Record extracts:
-=-=-
Lemma word_usize_small z : 0 ≤ z < 2 ^ 64 → word_usize (word z) = z.
Proof.
  intros Hz. unfold word_usize. rewrite from_be_word_small by done. unfold try_from_width.
  destruct (Z.leb_spec 0 z); [|lia]. destruct (Z.ltb_spec z (2 ^ 64)); [done|lia].
Qed.

Lemma length_inline_heads at_ rs : length (inline_heads at_ rs) = (64 * length rs)%nat.
Proof.
  revert at_. induction rs as [|r rs IH]; intros; cbn [inline_heads length]; [lia|].
  rewrite !length_app, length_bool_word, length_word, IH. lia.
Qed.

Lemma bool_word_last b : bool_word b !! 31%nat = Some (byte_of (if b then 1 else 0)).
Proof. by destruct b. Qed.

(** A slice of a concatenation, by the lengths around it. *)
Lemma slice_mid pre mid post lo hi :
  length pre = lo → (lo + length mid)%nat = hi → slice lo hi (pre ++ mid ++ post) = Some mid.
Proof. intros ? ?. apply slice_app; lia. Qed.

Lemma slice_prefix lo hi a b : (hi ≤ length a)%nat → slice lo hi (a ++ b) = slice lo hi a.
Proof.
  intros H. unfold slice. rewrite length_app. destruct (decide (lo ≤ hi ∧ hi ≤ length a)%nat) as [Hd|Hd].
  - rewrite decide_True by lia. f_equal. rewrite drop_app_le by lia.
    rewrite take_app_le; [done|]. rewrite length_drop. lia.
  - rewrite decide_False by lia. done.
Qed.

Lemma wrap_id z : 0 ≤ z < 2 ^ 64 → wrap 64 z = z.
Proof. apply wrap_small. Qed.

(** One head of the decoder's own format and its tail. *)
Lemma decode_head raw n i r off a b p q :
  raw = a ++ (bool_word (success r) ++ word off) ++ b → length a = (64 + i * 64)%nat →
  raw = p ++ inline_tail r ++ q → Z.of_nat (length p) = Z.of_nat (64 + i * 64) + off →
  0 ≤ off → Z.of_nat (length raw) < 2 ^ 64 →
  decode_heads raw (S n) i =
    (rest ← decode_heads raw n (S i); Some (rs <-? rest;; Ok (r :: rs))).
Proof.
  intros Ha Hla Hp Hlp Hoff Hraw.
  pose proof (f_equal length Hp) as Hlen. unfold inline_tail in Hlen.
  rewrite !length_app, length_word in Hlen.
  cbn [decode_heads].
  assert (slice (64 + i * 64) (64 + (i + 1) * 64) raw = Some (bool_word (success r) ++ word off)) as ->.
  { rewrite Ha. apply slice_mid; [done|]. rewrite length_app, length_bool_word, length_word. lia. }
  cbn [mbind option_bind].
  rewrite lookup_app_l by (rewrite length_bool_word; lia). rewrite bool_word_last.
  cbn [mbind option_bind].
  assert (slice 32 64 (bool_word (success r) ++ word off) = Some (word off)) as ->.
  { pose proof (slice_mid (bool_word (success r)) (word off) [] 32 64) as Hs.
    rewrite app_nil_r in Hs. apply Hs; by rewrite ?length_bool_word, ?length_word. }
  cbn [mbind option_bind]. rewrite word_usize_small by lia. rewrite <- Hlp.
  set (k := Z.of_nat (length (return_data r))) in *.
  rewrite !(wrap_id (Z.of_nat (length p))) by lia. cbv zeta.
  rewrite !(wrap_id (Z.of_nat (length p) + 32)) by lia.
  destruct (Z.ltb_spec (Z.of_nat (length raw)) (Z.of_nat (length p) + 32)); [lia|].
  assert (slice (Z.to_nat (Z.of_nat (length p))) (Z.to_nat (Z.of_nat (length p) + 32)) raw =
    Some (word k)) as ->.
  { rewrite Hp. unfold inline_tail. rewrite <- (app_assoc (word _)). apply slice_mid; [lia|].
    rewrite length_word. lia. }
  cbn [mbind option_bind]. rewrite word_usize_small by lia.
  rewrite !(wrap_id (Z.of_nat (length p) + 32 + k)) by lia.
  destruct (Z.ltb_spec (Z.of_nat (length raw)) (Z.of_nat (length p) + 32 + k)); [lia|].
  assert (slice (Z.to_nat (Z.of_nat (length p) + 32)) (Z.to_nat (Z.of_nat (length p) + 32 + k)) raw =
    Some (return_data r)) as ->.
  { rewrite Hp. unfold inline_tail. rewrite <- (app_assoc (word _)), (app_assoc p). apply slice_mid; [|lia].
    rewrite length_app, length_word. lia. }
  cbn [mbind option_bind]. by destruct r as [[] d].
Qed.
-=-=-
Task goal: Where does the word "Some" appear in the records? Copy every line that holds it.

Response area:
Lemma bool_word_last b : bool_word b !! 31%nat = Some (byte_of (if b then 1 else 0)).
  length pre = lo → (lo + length mid)%nat = hi → slice lo hi (pre ++ mid ++ post) = Some mid.
    (rest ← decode_heads raw n (S i); Some (rs <-? rest;; Ok (r :: rs))).
  assert (slice (64 + i * 64) (64 + (i + 1) * 64) raw = Some (bool_word (success r) ++ word off)) as ->.
  assert (slice 32 64 (bool_word (success r) ++ word off) = Some (word off)) as ->.
    Some (word k)) as ->.
    Some (return_data r)) as ->.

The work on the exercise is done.